A salesperson drops a deal folder onto your desk with no explanation or turnover and walks out to grab the next customer.
The finance manager quickly looks at the folder, and on the front you see: “CASH DEAL.”
What should the finance manager do now?
A. Check over the deal, go find the customer, and quickly sign them out so they, too, can work on the next deal
B. Check over the deal, verify the information, prepare a menu and sign out the customer
C. Throw the deal in the trash, and wait for the salesperson to come back in the office
D. None of the above
I would personally choose C, though most dealer principals may not agree with me.
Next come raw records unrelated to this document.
Lemma bootstrap_feed_keeps p f k : keeps_native p k (fst (client_bootstrap_feed p f k)).
Proof.
  unfold client_bootstrap_feed. destruct (negb (is_running _)); [done|]. destruct (current _) as [step|]; [|done].
  set (r := match sp_on_reply step with Some _ => _ | None => _ end).
  assert (0 ≤ snd r) as Hr.
  { unfold r, u32. destruct (sp_on_reply step) as [reply|]; [destruct (reply f)|]; cbn; apply Z.mod_pos_bound; lia. }
  destruct r as [rc next]. cbn in Hr. destruct (negb (rc =? 0)); [apply failed_keeps|].
  destruct (_ <? next); [by apply settle_keeps|]. destruct (next =? _); [by apply settle_keeps|]. by apply enter_keeps.
Qed.

Lemma schedule_keeps p now k : keeps_native p k (fst (client_schedule_reconnect now k)).
Proof.
  intros He. pose proof (schedule_ok now k (no_client _ He)) as Hc. destruct He as [? ? ? ? ?].
  revert Hc. unfold client_schedule_reconnect. destruct (_ && _); cbn [fst]; intros Hc; (split; [|done]); split; done.
Qed.

Lemma connected_keeps p now k : keeps_native p k (fst (kith_client_on_connected p now k)).
Proof.
  eapply keeps_trans; [|apply start_keeps]. eapply keeps_trans; [|apply clear_keeps].
  eapply keeps_trans; [|apply rtt_keeps; done]. apply link_keeps. intros He.
  destruct (co_params _ (no_client _ He)) as ([_ _ _ _ [??] [??]] & _). split; cbn in *; try done; lia.
Qed.

Lemma disconnected_keeps p now k : keeps_native p k (fst (kith_client_on_disconnected now k)).
Proof.
  eapply keeps_trans; [|apply schedule_keeps]. eapply keeps_trans; [|apply clear_keeps].
  eapply keeps_trans; [apply link_keeps|apply bootstrap_keeps; [done|]].
  - intros He. destruct (co_link _ (no_client _ He)). by split.
  - intros He. apply reset_ok. exact (co_bootstrap _ (no_client _ He)).
Qed.

Lemma pong_keeps p f now k : keeps_native p k (fst (handle_pong f now k)).
Proof.
  intros He. pose proof (pong_ok f now k (no_client _ He)) as Hc. destruct He as [? ? ? ? ?].
  revert Hc. unfold handle_pong. destruct (_ && _); cbn [fst]; [|by intros; split].
  destruct (_ && _); intros Hc; (split; [|done]); split; done.
Qed.
(* ===== verification/Evidence.v ===== *)
(** * Retained frames and the movement window

    The frames a headless client keeps under a byte budget, and what it reads
    from them ([python/kith/_agent/_evidence.py] and the retention methods of
    [python/kith/_agent/ahc.py]).  Appending to a deque succeeds. *)

From S2P Require Import Prelude PyStruct PyWire Correlator.

#[local] Open Scope Z_scope.

(** ** Two FIFOs *)

Abbreviation retained := (Z * Z * bytes)%type.

(** Time stamp and type of each frame, and the payloads. *)
Record EvidenceFrames := mkFrames { ef_metadata : list Z; ef_payloads : list bytes }.

Definition no_frames : EvidenceFrames := mkFrames [] [].

Definition frames_len (f : EvidenceFrames) : Z := zlen (ef_payloads f).

Definition append_values (ts_ns type_id : Z) (payload : bytes) (f : EvidenceFrames) : EvidenceFrames :=
  mkFrames (ef_metadata f ++ [ts_ns; type_id]) (ef_payloads f ++ [payload]).

Definition frames_extend (frames : list retained) (f : EvidenceFrames) : EvidenceFrames :=
  foldl (λ f '(ts, t, p), append_values ts t p f) f frames.

(** [deque.popleft] *)
Definition deque_popleft {A} (l : list A) : result (list A * A) :=
  match l with x :: l => Ok (l, x) | [] => Err IndexError end.

Definition discard_oldest (f : EvidenceFrames) : result (EvidenceFrames * bytes) :=
  if bool_decide (ef_payloads f = []) then Err IndexError else
  '(metadata, _) ← deque_popleft (ef_metadata f);
  '(metadata, _) ← deque_popleft metadata;
  '(payloads, payload) ← deque_popleft (ef_payloads f);
  Ok (mkFrames metadata payloads, payload).

(** [deque[i]] from the start. *)
Definition deque_at {A} (l : list A) (i : nat) : result A := match l !! i with Some x => Ok x | None => Err IndexError end.

Definition frames_popleft (f : EvidenceFrames) : result (EvidenceFrames * retained) :=
  if bool_decide (ef_payloads f = []) then Err IndexError else
  ts ← deque_at (ef_metadata f) 0;
  t ← deque_at (ef_metadata f) 1;
  p ← deque_at (ef_payloads f) 0;
  '(f, _) ← discard_oldest f;
  Ok (f, (ts, t, p)).

Definition oldest_timestamp (f : EvidenceFrames) : result Z := deque_at (ef_metadata f) 0.

Definition span_ns (f : EvidenceFrames) : result (option Z) :=
  if bool_decide (ef_payloads f = []) then Ok None else
  newest ← (if (length (ef_metadata f) <? 2)%nat then Err IndexError else deque_at (ef_metadata f) (length (ef_metadata f) - 2));
  oldest ← deque_at (ef_metadata f) 0;
  Ok (Some (newest - oldest)).

(** Iteration pairs two entries with each payload; there are enough (see
    [frames_ok]). *)
Fixpoint pair_up (metadata : list Z) (payloads : list bytes) : list retained :=
  match payloads, metadata with
  | p :: payloads, ts :: t :: metadata => (ts, t, p) :: pair_up metadata payloads
  | _, _ => []
  end.
Definition frames_iter (f : EvidenceFrames) : list retained := pair_up (ef_metadata f) (ef_payloads f).

(** ** Evaluation *)

Definition VIEW_WINDOW_ID_CAP : Z := 256.

Record WindowEvidence := mkEvidence {
  we_distinct_ids : gset Z;
  we_frame_ts_ns : list Z;
  we_incomplete : bool;
  we_deque_distinct_ids : gset Z;
}.

(** The extractor answers the ids of a frame. *)
Abbreviation id_extractor := (option (Z → bytes → list Z)).

Record WindowSnapshot := mkSnapshot {
  ws_frames : list retained;
  ws_start_ns : option Z;
  ws_deadline_ns : option Z;
  ws_incomplete : bool;
  ws_extractor : id_extractor;
}.

Record scan := mkScan { sc_ids : gset Z; sc_deque_ids : gset Z; sc_frame_ts : list Z }.

Definition in_window (s : WindowSnapshot) (ts_ns : Z) : bool :=
  match ws_start_ns s with None => true | Some start => start <=? ts_ns end &&
  match ws_deadline_ns s with None => true | Some deadline => ts_ns <=? deadline end.

(** [ids.update(itertools.islice(extracted, CAP - len(ids)))] *)
Definition take_ids (extracted : list Z) (ids : gset Z) : gset Z :=
  ids ∪ list_to_set (take (Z.to_nat (VIEW_WINDOW_ID_CAP - Z.of_nat (size ids))) extracted).

Definition scan_frame (s : WindowSnapshot) (acc : scan) (fr : retained) : scan :=
  let '(ts_ns, type_id, payload) := fr in
  let inside := in_window s ts_ns in
  let frame_ts := if inside then sc_frame_ts acc ++ [ts_ns] else sc_frame_ts acc in
  let want_deque := Z.of_nat (size (sc_deque_ids acc)) <? VIEW_WINDOW_ID_CAP in
  let want_window := inside && (Z.of_nat (size (sc_ids acc)) <? VIEW_WINDOW_ID_CAP) in
  match ws_extractor s with
  | Some extractor =>
      let extracted := extractor type_id payload in
      mkScan (if want_window then take_ids extracted (sc_ids acc) else sc_ids acc)
        (if want_deque then take_ids extracted (sc_deque_ids acc) else sc_deque_ids acc) frame_ts
  | None => mkScan (sc_ids acc) (sc_deque_ids acc) frame_ts
  end.

(** [None] after every sixty-fourth frame, then the evidence. *)
Fixpoint _batches (s : WindowSnapshot) (index : Z) (frames : list retained) (acc : scan) : list (option WindowEvidence) :=
  match frames with
  | [] => [Some (mkEvidence (sc_ids acc) (sc_frame_ts acc) (ws_incomplete s) (sc_deque_ids acc))]
  | fr :: frames => (if index mod 64 =? 0 then [None] else []) ++ _batches s (index + 1) frames (scan_frame s acc fr)
  end.

Definition no_evidence : exn := AssertionError [Lit "window reduction produced no evidence"].

Fixpoint first_result (l : list (option WindowEvidence)) : result WindowEvidence :=
  match l with [] => Err no_evidence | Some e :: _ => Ok e | None :: l => first_result l end.

Definition evaluate (s : WindowSnapshot) : result WindowEvidence :=
  first_result (_batches s 1 (ws_frames s) (mkScan ∅ ∅ [])).

(** ** Retention *)

Record retention := mkRetention {
  re_evidence : EvidenceFrames;
  re_bytes : Z;
  re_evictions : Z;
  re_retired : bool;
  re_start_ns : option Z;
  re_open : bool;
  re_deadline_ns : option Z;
  re_cached : option WindowEvidence;
  re_generation : Z;
  re_evicted_in_window : bool;
}.

Definition fresh_retention : retention := mkRetention no_frames 0 0 false None false None None 0 false.

Section Retention.
Context (evidence_budget_bytes : Z) (window_id_extractor : id_extractor).

Definition begin_view_window (now_ns : Z) (r : retention) : retention :=
  mkRetention (re_evidence r) (re_bytes r) (re_evictions r) false (Some now_ns) true None None (re_generation r + 1) false.

Definition seal_view_window (deadline_ns : Z) (r : retention) : retention :=
  mkRetention (re_evidence r) (re_bytes r) (re_evictions r) (re_retired r) (re_start_ns r) (re_open r) (Some deadline_ns) None
    (re_generation r + 1) (re_evicted_in_window r).

Definition snapshot_view_window (r : retention) : option WindowSnapshot :=
  if negb (re_open r) then None else
  Some (mkSnapshot (frames_iter (re_evidence r)) (re_start_ns r) (re_deadline_ns r)
          (re_evicted_in_window r || (evidence_budget_bytes =? 0)) window_id_extractor).

Definition retire_view_window (r : retention) : retention :=
  if re_retired r then r else
  mkRetention no_frames 0 (re_evictions r) true (re_start_ns r) false (re_deadline_ns r) None (re_generation r + 1)
    (re_evicted_in_window r).

Definition _cache_window_evidence (generation : Z) (final : bool) (evidence : WindowEvidence) (r : retention) : retention :=
  if final && (generation =? re_generation r) && bool_decide (re_cached r = None)
  then mkRetention (re_evidence r) (re_bytes r) (re_evictions r) (re_retired r) (re_start_ns r) (re_open r) (re_deadline_ns r)
         (Some evidence) (re_generation r) (re_evicted_in_window r)
  else r.

Definition final_capture (captured_ns : Z) (s : WindowSnapshot) : bool :=
  match ws_deadline_ns s with Some d => d <=? captured_ns | None => false end.

Definition view_window (captured_ns : Z) (r : retention) : retention * result (option WindowEvidence) :=
  match re_cached r with
  | Some e => (r, Ok (Some e))
  | None =>
      match snapshot_view_window r with
      | None => (r, Ok None)
      | Some snapshot =>
          match evaluate snapshot with
          | Err e => (r, Err e)
          | Ok evidence => (_cache_window_evidence (re_generation r) (final_capture captured_ns snapshot) evidence r, Ok (Some evidence))
          end
      end
  end.

(** What the client does while the decoding yields is [meanwhile]. *)
Definition view_window_async (captured_ns : Z) (meanwhile : retention → retention) (r : retention)
    : retention * result (option WindowEvidence) :=
  match re_cached r with
  | Some e => (r, Ok (Some e))
  | None =>
      match snapshot_view_window r with
      | None => (r, Ok None)
      | Some snapshot =>
          match evaluate snapshot with
          | Err e => (meanwhile r, Err e)
          | Ok evidence =>
              (_cache_window_evidence (re_generation r) (final_capture captured_ns snapshot) evidence (meanwhile r), Ok (Some evidence))
          end
      end
  end.

Definition set_evidence (f : EvidenceFrames) (bytes evictions : Z) (evicted : bool) (r : retention) : retention :=
  mkRetention f bytes evictions (re_retired r) (re_start_ns r) (re_open r) (re_deadline_ns r) (re_cached r) (re_generation r) evicted.

(** The eviction loop of [_append_evidence]; it ends with the payloads. *)
Fixpoint evict_loop (payloads : list bytes) (metadata : list Z) (r : retention) : retention * result unit :=
  let r := set_evidence (mkFrames metadata payloads) (re_bytes r) (re_evictions r) (re_evicted_in_window r) r in
  match payloads with
  | [] => (r, Ok tt)
  | dropped :: payloads =>
      if negb (evidence_budget_bytes <? re_bytes r) then (r, Ok tt) else
      match metadata with
      | ts :: _ :: metadata =>
          let dropped_in_window := re_open r && match re_start_ns r with Some start => start <=? ts | None => false end
                                   && negb (re_evicted_in_window r) in
          evict_loop payloads metadata
            (set_evidence (mkFrames metadata payloads) (re_bytes r - zlen dropped) (re_evictions r + 1)
               (if dropped_in_window then true else re_evicted_in_window r) r)
      | _ => (r, Err IndexError)
      end
  end.

Definition _append_evidence (ts_ns type_id : Z) (payload : bytes) : M retention unit := λ r,
  let f := append_values ts_ns type_id payload (re_evidence r) in
  evict_loop (ef_payloads f) (ef_metadata f)
    (set_evidence f (re_bytes r + zlen payload) (re_evictions r) (re_evicted_in_window r) r).

(** What [_arm_connection] does to the frames. *)
Definition arm_evidence (r : retention) : retention :=
  if negb (re_open r) then set_evidence no_frames 0 (re_evictions r) (re_evicted_in_window r) r else r.

Definition evidence_frames (r : retention) : list ClientEvent :=
  (λ '(ts, t, p), mkClientEvent ts t 0 p) <$> frames_iter (re_evidence r).
End Retention.
(* ===== verification/AgentInboundTheorems.v ===== *)
(** * The inbound stream of the headless client

    The direct path reads frames as the C decoder does; the callbacks of a
    connection keep the client consistent and raise nothing but engine errors;
    how the stream is cut into reads does not matter. *)

From S2P Require Import Prelude Outcome PyStruct PyText PyFloat PyJson PyWire PyArith Correlator Proto ProtoTheorems ClientRing ClientCore ClientTheorems AgentControl AgentTheorems AgentEngine Evidence EvidenceTheorems AgentInbound.

#[local] Open Scope Z_scope.

(** ** Consistency *)

Abbreviation engine_of a := (cl_engine (ag_client a) : native).

(** The client's view of its engine is right. *)
Record linked (w : wiring) (c : client) : Prop := {
  lk_buffer : buffer_ok c;
  lk_fits : fits (wi_setup w) c;
  lk_limit : wi_direct_wire_limit w = pr_max_payload (fst (cl_engine c : native));
  lk_registered : ∀ id, id ∈ cl_registered_type_ids c → registered (fst (cl_engine c : native)) id;
  lk_pong : wi_pong_type_id w = cp_pong_type_id (kc_params (snd (cl_engine c : native)));
}.

Definition event_ok (e : ClientEvent) : Prop :=
  0 ≤ ce_ts_mono_ns e < 2 ^ 64 ∧ 0 ≤ ce_type_id e < 2 ^ 16 ∧ 0 ≤ ce_correlation_id e < 2 ^ 64.

Record agent_ok (w : wiring) (a : agent) : Prop := {
  ao_linked : linked w (ag_client a);
  ao_retention : retention_ok (wi_evidence_budget_bytes w) (ag_retention a);
  ao_pending : Forall event_ok (ag_pending_push a);
}.

(** Readings of a monotonic clock of 64 bits, and a budget. *)
Record wiring_ok (w : wiring) : Prop := {
  wo_clock : ∀ n, 0 ≤ wi_clock w n < 2 ^ 64;
  wo_budget : 0 ≤ wi_evidence_budget_bytes w;
}.

(** ** The direct path *)

Section Direct.
Context (w : wiring).

(** What the header's reader sees is what the C parser sees. *)
Lemma header_agrees (b : bytes) : 10 ≤ zlen b →
  let '(m0, (m1, (v, (fl, (t, (wl, _)))))) := unpack_raw _HEADER b in
  parse_header b = if negb (m0 =? 0x4B) || negb (m1 =? 0x54) || negb (v =? 1) then inl (- KITH_EPROTO) else inr (t, fl, wl).
Proof.
  intros Hl. destruct (long_buffer b Hl) as (b0 & b1 & b2 & b3 & b4 & b5 & b6 & b7 & b8 & b9 & rest & ->).
  pose proof (read_u32_be b6 b7 b8 b9 [b0; b1; b2; b3; b4; b5] rest eq_refl) as E32.
  pose proof (read_u16_be b4 b5 [b0; b1; b2; b3] ([b6; b7; b8; b9] ++ rest) eq_refl) as E16.
  cbn [app] in *.
  change (unpack_raw _HEADER _) with ((of_be [b0], (of_be [b1], (of_be [b2], (of_be [b3], (of_be [b4; b5], (of_be [b6; b7; b8; b9], tt)))))) : svals _HEADER).
  unfold parse_header, KITH_PROTO_HDR_SIZE.
  rewrite (proj2 (Z.ltb_ge _ _) Hl), E32, E16. unfold at_byte. cbn [nth].
  assert (∀ b, of_be [b] = byte_to_Z b) as Hb by (intros b; unfold of_be; cbn [foldl]; lia). 
  rewrite !Hb.
  unfold KITH_PROTO_MAGIC0, KITH_PROTO_MAGIC1, KITH_PROTO_VERSION.
  by destruct (byte_to_Z b0 =? 75), (byte_to_Z b1 =? 84), (byte_to_Z b2 =? 1).
Qed.

Lemma match_total a buf pos : ∃ m, _match_direct_frame w a buf pos = Ok m.
Proof.
  unfold _match_direct_frame. destruct (_ || _); [by eexists|]. destruct (Nat.ltb_spec (length buf) (pos + HEADER_SIZE)); [by eexists|].
  unfold unpack_from. rewrite decide_True by done. cbn [mbind result_bind].
  destruct (unpack_raw _HEADER (drop pos buf)) as (m0 & m1 & v & fl & t & wl & u). repeat (case_match; [by eexists|]). by eexists.
Qed.

(** A matched frame is the one the decoder finds. *)
Lemma match_decodes a buf pos t corr pe fin : linked w (ag_client a) → _match_direct_frame w a buf pos = Ok (Some (t, corr, pe, fin)) →
  let p := fst (engine_of a) in
  ∃ f, kith_proto_decode p (drop pos buf) = (p, inr (f, Z.of_nat (fin - pos))) ∧ fm_type_id f = t ∧
    (if fm_has_correlation f then fm_correlation_id f else 0) = corr ∧ fm_payload f = slice (pos + 10) pe buf ∧
    (wi_pong_type_id w = 0 ∨ t ≠ wi_pong_type_id w) ∧ (pos + 10 ≤ pe ≤ fin ∧ fin ≤ length buf)%nat.
Proof.
  intros [_ _ Hlim Hreg _]. unfold _match_direct_frame. destruct (_ || _); [done|].
  change HEADER_SIZE with 10%nat. destruct (Nat.ltb_spec (length buf) (pos + 10)) as [|Hlen]; [done|].
  unfold unpack_from. rewrite decide_True by done. cbn [mbind result_bind].
  pose proof (header_agrees (drop pos buf) ltac:(unfold zlen; rewrite length_drop; lia)) as Hh.
  destruct (unpack_raw _HEADER (drop pos buf)) as (m0 & m1 & v & fl & ty & wl & u).
  destruct (negb (m0 =? 75) || negb (m1 =? 84) || negb (v =? 1)); [done|].
  destruct (bool_decide _ || bool_decide _) eqn:Hids; [done|]. apply orb_false_iff in Hids as [_ Hid%bool_decide_eq_false]. apply dec_stable in Hid.
  destruct (negb (wi_pong_type_id w =? 0) && (ty =? wi_pong_type_id w)) eqn:Hp; [done|].
  destruct (Z.ltb_spec (wi_direct_wire_limit w) wl) as [|Hwl]; [done|].
  destruct (Nat.ltb_spec (length buf) (pos + 10 + Z.to_nat wl)) as [|Hfin]; [done|].
  fold (correlated fl). destruct (Z.ltb_spec wl (if correlated fl then _CORR_TRAILER_SIZE else 0)) as [|Htr]; [done|]. intros [= <- <- <- <-].
  pose proof (parse_header_inv _ _ _ _ Hh) as (rest & _ & _ & _ & Hw0). apply Hreg, find_registered in Hid as [e He].
  unfold _CORR_TRAILER_SIZE in *. unfold kith_proto_decode. rewrite Hh, <- Hlim, (proj2 (Z.ltb_ge _ _) Hwl), He. unfold KITH_PROTO_HDR_SIZE, KITH_PROTO_CORR_TRAILER_SIZE.
  rewrite (proj2 (Z.ltb_ge (zlen (drop pos buf)) (10 + wl))) by (unfold zlen; rewrite length_drop; lia).
  assert (correlated fl && (wl <? 8) = false) as -> by (destruct (correlated fl); cbn; [apply Z.ltb_ge; lia|done]).
  eexists. split; [replace (Z.of_nat (pos + 10 + Z.to_nat wl - pos)) with (10 + wl) by lia; done|]. cbn [fm_type_id fm_has_correlation fm_correlation_id fm_payload].
  split; [done|]. split; [|split; [|split; [|destruct (correlated fl); lia]]].
  - destruct (correlated fl); [|done]. cbn [negb Z.eqb]. rewrite read_be_u64_be, drop_drop. unfold slice. do 2 f_equal; [lia|]. f_equal. lia.
  - unfold slice. rewrite drop_drop. change (Z.to_nat 10) with 10%nat. f_equal. destruct (correlated fl); lia.
  - apply andb_false_iff in Hp as [Hp%negb_false_iff%Z.eqb_eq|Hp%Z.eqb_neq]; [by left|by right].
Qed.
End Direct.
To teach the rogue salesperson, who does not follow, or maybe does not understand the sales and finance process, C may be the best answer. Do it once or twice, and the salesperson will know that he/she needs to complete all steps in the process. The intent is not to hurt any customers, if the time gets too long. Obviously the customer needs to be taken care of, and it’s already most likely too late for anyone to have a decent chance at selling any optional products or gaining financing for the customer.
The true answer is D, “None of the above.”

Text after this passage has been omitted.